Tugas menyebarkan agama Islam ini kemudian dilanjutkan oleh keturunan Raden KH Khasan Mimbar setelah wafat sampai Tanah Perdikan Majan diambil alih pemerintah Indonesia pada tahun 1979.
“Masjid Majan ini yang paling unik ini ialah aktivitas bacaan salalahu, lantunan solawat dan bacaan-bacaan yang berlagu jawa, sebelum puasa setiap malam jumat ada acara ratiban atau tahlil naluri nada Jawa,” ungkap Gus Ali Sodiq, Minggu (25/4/2021).
“Peningalan dia ada pusaka Kiai Golok, bantu-membantu itu nama kemoderenan, jika dilihat dari bentuknya kayak pedang, pusaka yang diberikan oleh Pakubuono II ke Hasan Mimbar untuk syiar agama,” lanjutnya.
Konsep dakwah yang diajarkan oleh KH Hasan Mimbar yakni dengan proses akulturasi nilai Islam kepada budaya atau budbahasa jawa.
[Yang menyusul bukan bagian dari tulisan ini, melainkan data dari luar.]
(* ===== verification/PushHistory.v ===== *)
(** * Push history, known-good baseline and rollback target
    (internal/store/workload_configs.go)

    Every push of a config to a workload is a row of the history; the agents'
    statuses are merged into the latest row of the config, a known-good pointer
    marks the recovery baseline, and the rollback target is resolved from both.
    Instants read from the clock are parameters ([now]); of two rows written at
    the same instant the database may return either as the latest, the model
    returns one of them. *)

From S2P Require Import Prelude GoString Models PushStatus Canary Store.
Import Store.Store.

Module PushHistory.

Section History.
Context `{UnicodeTables} `{TimestampColumn}.

(** ** Reading rows *)

Notation entry := (push_key * push_row)%type.
Definition e_workload (e : entry) : string := e.1.1.1.
Definition e_config (e : entry) : string := e.1.1.2.
Definition e_applied_at (e : entry) : Time := e.1.2.

(** [ORDER BY applied_at DESC]. *)
Definition newest : entry -> entry -> comparison := by_key (fun e => (- e_applied_at e)%Z) Z.compare.

(** The rows that satisfy the [WHERE] clause, and the first of them. *)
Definition select_pushes (d : db) (cond : entry -> bool) : list entry :=
  List.filter cond (map_to_list (d_pushes d)).
Definition latest (d : db) (cond : entry -> bool) : option entry :=
  min_by newest (select_pushes d cond).
Inductive RemoteConfigStatuses := RCS_UNSET | RCS_APPLIED | RCS_APPLYING | RCS_FAILED | RCS_OTHER.

Record AgentRemoteConfigStatus := mkAgentRCS {
  ar_LastRemoteConfigHash : list N; ar_Status : RemoteConfigStatuses; ar_ErrorMessage : string
}.

Record AgentAvailableComponents := mkAgentComponents {
  aa_Components : gmap string (option (gset string)); aa_Hash : list N
}.

(** [am_Health]: the [Healthy] flag of a present health report;
    [am_EffectiveConfig]: the file bodies of a present config map. *)
Record AgentToServer := mkAgentToServer {
  am_InstanceUid : list N; am_AgentDescription : option AgentDescription;
  am_Capabilities : N; am_Health : option bool;
  am_RemoteConfigStatus : option AgentRemoteConfigStatus;
  am_EffectiveConfig : option (option (gmap string string));
  am_AvailableComponents : option AgentAvailableComponents
}.

Inductive replyFlag := NoFlag | ReportFullState | ReportAvailableComponents.
Record ServerToAgent := mkReply { sr_InstanceUid : list N; sr_Flags : replyFlag }.

(** The capability bits of the OpAMP specification. *)
Definition acceptsRemoteConfigCap : N := 2.
Definition reportsAvailableComponentsCap : N := 16384.
Definition has_cap (caps bit : N) : bool := negb (N.eqb (N.land caps bit) 0).

(** ** State *)

(** The fields of [tokenSession] the server itself uses. *)
Record session := mkSess {
  ss_token : string; ss_conn : option nat; ss_uid : string; ss_admitted : bool;
  ss_terminal : bool; ss_released : bool; ss_disconnected : bool
}.

(** What the server did to the outside. *)
Inductive effect :=
| ESent (uid content : string)
| EWorkloadUpdate (w : Workload) (connected drifted : Z)
| EWorkloadEvent (e : WorkloadEvent)
| EConfigStatus (workloadID : string) (status : RemoteConfigStatus)
| EAutoRollback (workloadID fromHash toHash reason targetKind : string)
| EReply (s : nat) (r : ServerToAgent)
| EDisconnect (s : nat).

(** The ways the reply of a message leaves: held back as the HTTP response,
    sent on the socket, or failed. *)
Inductive reply_path := ReplyRetained | ReplySent | ReplyFailed.

(* src/internal/opamp/server.go:90-113 Server *)
Record server := mkServer {
  sv_db : db; sv_tokens : OpampTokens.db; sv_registry : InstanceRegistry;
  sv_grace : Grace.GraceController; sv_conns : gmap string nat;
  sv_sessions : gmap nat session;
  sv_stopping : bool;
  sv_autopush : list (string * string * string);
  sv_effects : list effect; sv_tick : nat
}.

Record env := mkEnv {
  en_store : bool;            (* s.store != nil *)
  en_notifier : bool;         (* s.notifier != nil *)
  en_retention : Duration;
  en_clock : nat -> Time;
  en_fault : nat -> io;
  en_tokenFaults : nat -> OpampTokens.faults;
  en_acquire : nat -> bool;   (* tokens.Acquire or lease.Fork succeeds *)
  en_send : nat -> option string;
  en_reply : nat -> reply_path;
  en_drained : nat -> bool;   (* session.leases.Load() == 0 *)
  en_other : nat -> server -> server
}.

Definition M (A : Type) : Type := server -> server * A.
Definition ret {A} (a : A) : M A := fun s => (s, a).
Definition bind {A B} (m : M A) (f : A -> M B) : M B := fun s => let (s', a) := m s in f a s'.

Declare Scope server_scope.
Notation "x ← y ; z" := (bind y (fun x => z)) : server_scope.
Notation "x ;; z" := (bind x (fun _ => z)) : server_scope.
Local Open Scope server_scope.
(** One failed read is enough to lose the fields managed elsewhere: the row is
    rebuilt as if the workload were new. *)
Definition one_failed_read : env :=
  mkEnv true true 0 (fun _ => 1000000%Z) (fun n => if Nat.eqb n 2 then IoFail false else IoOk)
    (fun _ => OpampTokens.no_faults)
    (fun _ => true) (fun _ => None) (fun _ => ReplySent) (fun _ => true) (fun _ s => s).

Lemma failed_read_drops_trusted_labels :
  label_of (d_workloads (sv_db sample_server) !! sample_id) selector = Some "prod" /\
  label_of (d_workloads (sv_db (handleAcceptedMessageWithLease one_failed_read forging true
    sample_server).1) !! sample_id) selector = None /\
  is_Some (d_workloads (sv_db (handleAcceptedMessageWithLease one_failed_read forging true
    sample_server).1) !! sample_id).
Proof. split; [|split]; vm_compute; [reflexivity|reflexivity|eauto]. Qed.

End OpampSafety.
(* ===== verification/Yaml.v ===== *)
(** * Parsed documents and floating-point numbers

    The dynamic values [yaml.Unmarshal] stores in an [any], shared by the policy
    engine and the handlers that call it, with the binary64 arithmetic and the
    decimal parser ([strconv.ParseFloat]) used on them. The YAML parser itself
    (gopkg.in/yaml.v3) is a parameter. *)

From Stdlib Require Import SpecFloat.
From S2P Require Import Prelude GoString Validator.
Import Validator.

Module Yaml.

(** ** float64 *)

Notation float64 := spec_float.

Definition float_prec : Z := 53.
Definition float_emax : Z := 1024.

(** [float64(x)] of an integer: round to nearest, ties to even. *)
Definition of_int (x : Z) : float64 := binary_normalize float_prec float_emax x 0 false.
Definition flt (x y : float64) : bool := SFltb x y.
Definition feq (x y : float64) : bool := SFeqb x y.

(** Go's literals 0, 0.1 and 100. *)
Definition f_zero : float64 := S754_zero false.
Definition f_tenth : float64 := S754_finite false 7205759403792794 (-56).
Definition f_hundred : float64 := S754_finite false 7036874417766400 (-46).

Example f_tenth_ok : SFdiv float_prec float_emax (of_int 1) (of_int 10) = f_tenth.
Proof. reflexivity. Qed.
Example f_hundred_ok : of_int 100 = f_hundred.
Proof. reflexivity. Qed.

(** ** strconv.ParseFloat(s, 64) *)

(** An optional sign. *)
Definition take_sign (s : string) : bool * bool * string :=
  match s with
  | String "+" r => (false, true, r)
  | String "-" r => (true, true, r)
  | _ => (false, false, s)
  end.

(** Infinities carry an optional sign; NaN does not. *)
Definition special (s : string) : option float64 :=
  let '(neg, signed, r) := take_sign s in
  let l := map_str lower_char r in
  if (l =s "inf") || (l =s "infinity") then Some (S754_infinity neg)
  else if negb signed && (l =s "nan") then Some S754_nan
  else None.

Definition digit_of (hex : bool) (c : ascii) : option Z :=
  if is_digit c then Some (Z.of_N (code c) - 48)%Z
  else
    let n := code (lower_char c) in
    if hex && (97 <=? n)%N && (n <=? 102)%N then Some (Z.of_N n - 87)%Z else None.

(** The mantissa: its digits as one number, how many of them follow the point,
    whether any was seen, and what is left. *)
Fixpoint scan_mantissa (hex : bool) (s : string) (m frac : Z) (sawdot sawdigits : bool)
  : Z * Z * bool * string :=
  match s with
  | EmptyString => (m, frac, sawdigits, s)
  | String c r =>
      if Ascii.eqb c "_" then scan_mantissa hex r m frac sawdot sawdigits
      else if Ascii.eqb c "." then
        if sawdot then (m, frac, sawdigits, s) else scan_mantissa hex r m frac true sawdigits
      else
        match digit_of hex c with
        | Some d => scan_mantissa hex r (m * (if hex then 16 else 10) + d)
                      (if sawdot then frac + 1 else frac) sawdot true
        | None => (m, frac, sawdigits, s)
        end
  end.

(** The digits of the exponent, capped as the scanner caps them. *)
Fixpoint scan_exponent (s : string) (e : Z) : Z * string :=
  match s with
  | EmptyString => (e, s)
  | String c r =>
      if Ascii.eqb c "_" then scan_exponent r e
      else if is_digit c
      then scan_exponent r (if e <? 10000 then e * 10 + (Z.of_N (code c) - 48) else e)%Z
      else (e, s)
  end.

(** Underscores separate digits only; a base prefix counts as a digit. *)
Inductive before := Start | Digit | Underscore | Other.
Fixpoint underscore_scan (hex : bool) (b : before) (s : string) : bool :=
  match s with
  | EmptyString => match b with Underscore => false | _ => true end
  | String c r =>
      match digit_of hex c with
      | Some _ => underscore_scan hex Digit r
      | None =>
          if Ascii.eqb c "_"
          then match b with Digit => underscore_scan hex Underscore r | _ => false end
          else match b with Underscore => false | _ => underscore_scan hex Other r end
      end
  end.
Definition base_prefix (s : string) : option ascii :=
  match s with
  | String "0" (String c _) =>
      let l := lower_char c in
      if Ascii.eqb l "b" || Ascii.eqb l "o" || Ascii.eqb l "x" then Some l else None
  | _ => None
  end.
Definition underscoreOK (s : string) : bool :=
  let '(_, _, r) := take_sign s in
  match base_prefix r with
  | Some l => underscore_scan (Ascii.eqb l "x") Digit (drop_str 2 r)
  | None => underscore_scan false Start r
  end.

(** [(-1)^neg * m * 10^e], or [* 2^e] for a hexadecimal mantissa, rounded once. *)
Definition round_scaled (neg hex : bool) (m e : Z) : float64 :=
  match m with
  | Zpos p =>
      if hex then binary_normalize float_prec float_emax (if neg then Zneg p else Zpos p) e neg
      else if (0 <=? e)%Z
      then binary_normalize float_prec float_emax ((if neg then Zneg p else Zpos p) * 10 ^ e) 0 neg
      else SFdiv float_prec float_emax (S754_finite neg p 0) (S754_finite false (Z.to_pos (10 ^ (- e))) 0)
  | _ => S754_zero neg
  end.

Definition read_float (s : string) : option float64 :=
  let '(neg, _, r) := take_sign s in
  let hex := match base_prefix r with Some l => Ascii.eqb l "x" | None => false end in
  let '(m, frac, sawdigits, r) := scan_mantissa hex (if hex then drop_str 2 r else r) 0 0 false false in
  if negb sawdigits then None
  else
    let finish (e : Z) (rest : string) :=
      if (rest <>s "") || negb (underscoreOK s) then None
      else match round_scaled neg hex m (if hex then e - 4 * frac else e - frac)%Z with
           | S754_infinity _ => None
           | f => Some f
           end in
    match r with
    | String c r' =>
        if Ascii.eqb (lower_char c) (if hex then "p" else "e")%char then
          let '(eneg, _, r') := take_sign r' in
          match r' with
          | String d _ =>
              if is_digit d
              then let '(e, rest) := scan_exponent r' 0 in finish (if eneg then (- e)%Z else e) rest
              else None
          | EmptyString => None
          end
        else None
    | EmptyString => if hex then None else finish 0%Z ""
    end.

Definition ParseFloat (s : string) : option float64 :=
  match special s with Some f => Some f | None => read_float s end.

Example parse_tenth : ParseFloat "0.1" = Some f_tenth.
Proof. vm_compute. reflexivity. Qed.
Example parse_hundred : ParseFloat "1_0.0e+1" = Some f_hundred.
Proof. vm_compute. reflexivity. Qed.
Example parse_hex : ParseFloat "0x1.9p2" = Some (S754_finite false 7036874417766400 (-50)).
Proof. vm_compute. reflexivity. Qed.
Example parse_nan : ParseFloat "NaN" = Some S754_nan.
Proof. vm_compute. reflexivity. Qed.
Example parse_overflow : ParseFloat "1e400" = None.
Proof. vm_compute. reflexivity. Qed.
Example parse_words : ParseFloat "ten" = None /\ ParseFloat "" = None /\ ParseFloat "_1" = None.
Proof. vm_compute. done. Qed.

(** ** strings.EqualFold(s, t) for an ASCII [t] *)

(** The letters s and k have one more spelling under simple case folding: U+017F
    and U+212A. *)
Definition long_s : string := bytes [197; 191]%N.
Definition kelvin : string := bytes [226; 132; 170]%N.
Fixpoint EqualFold (s t : string) {struct t} : bool :=
  match t with
  | EmptyString => s =s ""
  | String c t' =>
      let l := lower_char c in
      if Ascii.eqb l "s" && HasPrefix s long_s then EqualFold (drop_str 2 s) t'
      else if Ascii.eqb l "k" && HasPrefix s kelvin then EqualFold (drop_str 3 s) t'
      else
        match s with
        | String d s' => Ascii.eqb (lower_char d) l && EqualFold s' t'
        | EmptyString => false
        end
  end.

(** ** Values *)

(** The dynamic types yaml.v3 produces: an integer beyond the signed range is a
    [uint64], a timestamp a [time.Time] (here the text encoding/json prints for it),
    and a mapping with a key that is not a string a [map[any]any]. *)
Inductive value :=
| VNull | VBool (b : bool) | VInt (z : Z) | VFloat (f : float64) | VStr (s : string)
| VList (l : list value) | VMap (m : gmap string value)
| VUint (z : Z) | VTime (rfc3339 : string) | VAnyMap (l : list (value * value)).

(** yaml.Unmarshal into a [map[string]any]: an error, a nil map or a map. *)
Class YamlDoc := { yaml_document : string -> result (option (gmap string value)) }.

(** The validator decodes the same documents and only tells strings, lists and
    maps apart. *)
Fixpoint to_yaml (v : value) : yaml :=
  match v with
  | VStr s => YStr s
  | VList l => YList (map to_yaml l)
  | VMap m => YMap (to_yaml <$> m)
  | _ => YOther
  end.

#[export] Instance yaml_lib `{YamlDoc} : YamlLib :=
  {| yaml_unmarshal := fun s =>
       match yaml_document s with
       | Ok doc => Ok (fmap (M := option) (fmap to_yaml) doc)
       | Err e => Err e
       end |}.

(** The type assertions [x.(map[string]any)] and [x.(string)], with the zero
    value when they fail. *)
Definition as_map (v : option value) : gmap string value :=
  match v with Some (VMap m) => m | _ => ∅ end.
Definition as_str (v : option value) : string :=
  match v with Some (VStr s) => s | _ => "" end.

(** ** Induction on values *)

Fixpoint vsize (v : value) : nat :=
  match v with
  | VList l => S (foldr (fun x n => vsize x + n) 0 l)
  | VMap m => S (map_fold (fun _ x n => vsize x + n) 0 m)
  | _ => 1
  end.

Lemma vsize_list l x : x ∈ l -> vsize x < vsize (VList l).
Proof.
  cbn [vsize]. induction 1 as [x l|x y l _ IH]; cbn [foldr]; lia.
Qed.

Lemma vsize_map m k x : m !! k = Some x -> vsize x < vsize (VMap m).
Proof.
  cbn [vsize]. intros Hk. rewrite <- (insert_delete_id m k x Hk).
  rewrite map_fold_insert_L; [lia| |apply lookup_delete_eq].
  intros ? ? ? ? ? _ _ _. lia.
Qed.

Lemma value_induction (P : value -> Prop) :
  (forall l, (forall x, x ∈ l -> P x) -> P (VList l)) ->
  (forall m, (forall k x, m !! k = Some x -> P x) -> P (VMap m)) ->
  (forall v, (forall l, v <> VList l) -> (forall m, v <> VMap m) -> P v) ->
  forall v, P v.
Proof.
  intros Hl Hm Ho v. remember (vsize v) as n eqn:En. revert v En.
  induction n as [n IH] using lt_wf_ind. intros v ->.
  destruct v; try (apply Ho; discriminate).
  - apply Hl. intros x Hx. by apply (IH (vsize x)); [apply vsize_list|].
  - apply Hm. intros k x Hx. by apply (IH (vsize x)); [apply (vsize_map _ k)|].
Qed.

(** A disjunction folded over a map. *)
Lemma map_fold_orb (p : string -> value -> bool) (m : gmap string value) :
  map_fold (fun k x acc => acc || p k x) false m = true <->
  exists k x, m !! k = Some x /\ p k x = true.
Proof.
  apply (map_fold_weak_ind (fun b m => b = true <-> exists k x, m !! k = Some x /\ p k x = true)).
  - split; [done|]. intros (k & x & Hk & _). by rewrite lookup_empty in Hk.
  - intros k x m' b Hk IH. rewrite orb_true_iff, IH. split.
    + intros [(k' & x' & Hk' & Hp)|Hp]; [|by exists k, x; rewrite lookup_insert_eq].
      exists k', x'. rewrite lookup_insert_ne; [done|]. congruence.
    + intros (k' & x' & Hk' & Hp). apply lookup_insert_Some in Hk' as [[<- <-]|[_ Hk']]; [by right|].
      left. eauto.
Qed.

End Yaml.
Lemma missingBatch_nil root target :
  missingBatchFindings root target = [] <->
  forall name p, pipelines root !! name = Some p ->
    exists id, id ∈ toStringSlice (as_map (Some p) !! "processors") /\ instance_of "batch" id.
Proof.
  unfold missingBatchFindings. apply per_entry_nil. intros name p Hp.
  by rewrite Hp, if_none, component_exists.
Qed.

Lemma endpointAllowed_iff endpoint allowlist :
  endpointAllowed endpoint allowlist = true <-> host_allowed endpoint allowlist.
Proof.
  unfold endpointAllowed, host_allowed.
  destruct (endpointHost endpoint =s "") eqn:E; reflect_bools; [by split; [|intros [? _]]|].
  rewrite existsb_exists. split.
  - intros (a & Ha%list_elem_of_In & Hc). split; [done|]. exists a. split; [done|].
    destruct (endpointHost a =s "") eqn:Ea; [done|]. reflect_bools. split; [done|].
    apply orb_true_iff in Hc as [Hc%eqb_string_true|Hc]; auto.
  - intros [_ (a & Ha & Hn & Hc)]. exists a. split; [by apply list_elem_of_In|].
    apply eqb_string_false in Hn. rewrite Hn. apply orb_true_iff.
    destruct Hc as [Hc|Hc]; [left; by apply eqb_string_true|by right].
Qed.

Lemma otlpEndpoint_nil root target allowlist :
  otlpEndpointFindings root target allowlist = [] <->
  (allowlist <> [] -> forall id v, section root "exporters" !! id = Some v ->
    instance_of "otlp" id \/ instance_of "otlphttp" id ->
    let endpoint := as_str (as_map (Some v) !! "endpoint") in
    TrimSpace endpoint = "" \/ host_allowed endpoint allowlist).
Proof.
  unfold otlpEndpointFindings. destruct allowlist as [|a l]; [by split|].
  transitivity (forall id v, section root "exporters" !! id = Some v ->
    instance_of "otlp" id \/ instance_of "otlphttp" id ->
    let endpoint := as_str (as_map (Some v) !! "endpoint") in
    TrimSpace endpoint = "" \/ host_allowed endpoint (a :: l)); [|by split; [|intros Hx; by apply Hx]].
  apply per_entry_nil. intros id v Hv. rewrite Hv. unfold instance_of. cbv zeta.
  rewrite <- endpointAllowed_iff, <- !eqb_string_true.
  destruct (_ =s "otlp"), (_ =s "otlphttp"); cbn [negb andb];
    try (rewrite if_none, orb_true_iff; tauto). by intuition discriminate.
Qed.

Lemma resource_keys_spec root k : k <> "" ->
  k ∈ resource_keys root <->
  exists id v item, section root "processors" !! id = Some v /\ instance_of "resource" id /\
    item ∈ toAnySlice (as_map (Some v) !! "attributes") /\ as_map (Some item) !! "key" = Some (VStr k).
Proof.
  intros Hk. unfold resource_keys, instance_of. rewrite list_elem_of_In, in_flat_map. split.
  - intros (id & [v Hv]%list_elem_of_In%elem_of_sorted_keys & Hin). rewrite Hv in Hin.
    destruct (componentBase id =s "resource") eqn:E; [|done]. reflect_bools.
    apply in_map_iff in Hin as (item & Hs & Hi%list_elem_of_In). exists id, v, item.
    repeat (split; [done|]). destruct (_ !! "key") as [[]|]; cbn in Hs; congruence.
  - intros (id & v & item & Hv & Hr & Hi & Hs). exists id. split.
    + apply list_elem_of_In, elem_of_sorted_keys. by exists v.
    + rewrite Hr, Hv, eqb_string_refl. cbn [negb].
      apply in_map_iff. exists item. split; [by rewrite Hs|by apply list_elem_of_In].
Qed.

Lemma forallb_known (l known : list string) :
  forallb (fun a => existsb (String.eqb a) known) l = true <-> forall a, a ∈ l -> a ∈ known.
Proof.
  rewrite forallb_forall. split; intros Hl a Ha.
  - apply existsb_eqb_elem, Hl. by apply list_elem_of_In.
  - apply existsb_eqb_elem, Hl. by apply list_elem_of_In.
Qed.

Lemma if_nil {A} (b : bool) (x : A) : (if b then [] else [x]) = [] <-> b = true.
Proof. by destruct b. Qed.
“Dulu pondok sudah ada tapi dengan nama padepokan yang ada di maMjan, dulu itu ada, kegiatan di masjid termasuk tarekat. Kalau cara dakwanya itu tidak menghilangkan tradisi jawa juga. tetapi nilai islamnya dimasukkan situ,” terangnya.
Masjid ini pada tahun 1970-an sudah kena lumpur, lalu pada tahun 1980-an dipugar dan dinaikkan masjidnya dan ketika ini yang masih asli adalah atapnya dan menara corong yang dibangun tanpa ada besinya.
“Mohon maaf aku menyaksikan masjid Majan dan Pendopo (Pendopo Kongas Arum Kusumaning Bongso), penataannya hampir sama, strukturnya hampir sama, alasannya arsiteknya makamnya disini bupati ke empat,” pungkasnya.